Another cause could be that you are creating multiple stores, which means that the devtools get attached to one but the application uses another. See [https://github.com/reduxjs/redux-toolkit/issues/2753](this issue).
@@INIT or REPLACE action resets the state of the app or last actions RE-APPLIED
@@redux/REPLACE
(or @@INIT
) is used internally when the application is hot reloaded. When you use store.replaceReducer
the effect will be the same as for hot-reloading, where the extension is recomputing all the history again. To avoid that set shouldHotReload
parameter to false
.
It doesn't work with other store enhancers
Usually the extension's store enhancer should be last in the compose. When you're using window.__REDUX_DEVTOOLS_EXTENSION_COMPOSE__
or composeWithDevTools
helper you don't have to worry about the enhancers order. However some enhancers (like redux-batched-subscribe
) also have this requirement to be the last in the compose. In this case you can use it like so:
const store = createStore(
reducer,
preloadedState,
compose(
// applyMiddleware(thunk),
window.__REDUX_DEVTOOLS_EXTENSION__
? window.__REDUX_DEVTOOLS_EXTENSION__()
: (noop) => noop,
batchedSubscribe(/* ... */)
)
);
Where batchedSubscribe
is redux-batched-subscribe
store enhancer.
Excessive use of memory and CPU
That is happening due to serialization of some huge objects included in the state or action.
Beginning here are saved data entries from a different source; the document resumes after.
Local Notation "'let!' x := e 'in' k" := (bind e (fun x => k)) (at level 10, x name, e at level 200, k at level 200).
Local Notation "'let!' ' p := e 'in' k" := (bind e (fun x => match x with p => k end)) (at level 10, p strict pattern, e at level 200, k at level 200).

(** [fmt.Errorf("walk parent %q: %w", dir, err)]. *)
Definition walking {A} (dir : bytes) (m : M A) : M A :=
  let! r := try_ m in returned (result_map_err (WalkParent dir) r).

Definition rpc (typ : Z) (payload : bytes) : M bytes := fun '(c, s) =>
  let tag := u16 (c_tag c + 1) in
  let c := c <| c_tag := tag |> in
  match stream s (writeMessage typ tag payload) with
  | (Err e, s) => (Err (Transport e), (c, s))
  | (Ok inp, s) =>
    let (r, rest) := readMessage (c_unread c ++ inp) in
    let st := (c <| c_unread := rest |>, s) in
    match r with
    | Err e => (Err e, st)
    | Ok (rtype, rtag, rpayload) =>
      if negb (rtag =? tag) then (Err (TagMismatch tag rtag), st) else
      if rtype =? rError then (Err (Remote (match unpackString rpayload 0 with Ok (msg, _) => msg | Err _ => [] end)), st) else
      if negb (rtype =? expectedReply typ) then (Err (UnexpectedReply rtype typ), st) else
      (Ok rpayload, st)
    end
  end.

Definition version : M unit := fun st =>
  (let! resp := rpc tVersion (le_put 4 (c_msize st.1) ++ packString (str "9P2000")) in
   if len resp <? 4 then throw (str "short_rversion") else
   fun '(c, s) =>
     let m := field 4 0 resp in
     (Ok tt, ((if (0 <? m) && (m <? c_msize c) then c <| c_msize := m |> else c), s))) st.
The solution is to sanitize them.
You can do that by including/omitting data containing specific values, having specific types... In the example below we're omitting parts of action and state objects with the key data
(in case of action only when was dispatched action FILE_DOWNLOAD_SUCCESS
):
const actionSanitizer = (action) =>
action.type === 'FILE_DOWNLOAD_SUCCESS' && action.data
? { ...action, data: '<<LONG_BLOB>>' }
: action;
const store = createStore(
rootReducer,
window.__REDUX_DEVTOOLS_EXTENSION__ &&
window.__REDUX_DEVTOOLS_EXTENSION__({
actionSanitizer,
stateSanitizer: (state) =>
state.data ? { ...state, data: '<<LONG_BLOB>>' } : state,
})
);
There's a more advanced example on how to implement that for ui-router
.
The extension is in different process and cannot access the store object directly, unlike vanilla redux-devtools
which doesn't have this issue. In case sanitizing doesn't fit your use case, you might consider including it directly as a react component, so there will be no need to serialize the data, but it would add some complexity.
It fails to serialize data when passing synthetic events or calling an action directly with redux-actions
React synthetic event cannot be reused for performance reason. So, it's not possible to serialize event objects you pass to action payloads.
- The best solution is not to pass the whole event object to reducers, but the data you need:
function click(event) {
return {
type: ELEMENT_CLICKED,
- event: event
+ value: event.target.value
};
}
-
If you cannot pick data from the event object or, for some reason, you need the whole object, use
event.persist()
as suggested in React Docs, but it will consume RAM while not needed.function increment(event) { + event.persist(); return { type: ELEMENT_CLICKED, event: event, }; }
-
A workaround, to pass the whole object and at the same time not to persist it, is to override this key of the stringified payload in your action creator. Add a custom
toJSON
function right in the action object (which will be called by the extension before accessing the object):function increment(event) { return { type: ELEMENT_CLICKED, event: event, + toJSON: function (){ + return { ...this, event: '[Event]' }; + } }; }
Note that it shouldn't be arrow function as we want to have access to the function's
this
.As we don't have access to the original object, skipping and recomputing actions during hot reloading will not work in this case. We recommend to use the first solution whenever possible.
Symbols or other unserializable data not shown
To get data which cannot be serialized by JSON.stringify
, set serialize
parameter:
const store = Redux.createStore(
reducer,
window.__REDUX_DEVTOOLS_EXTENSION__ &&
window.__REDUX_DEVTOOLS_EXTENSION__({
serialize: true,
})
);
It will handle also date, regex, undefined, error objects, symbols, maps, sets and functions.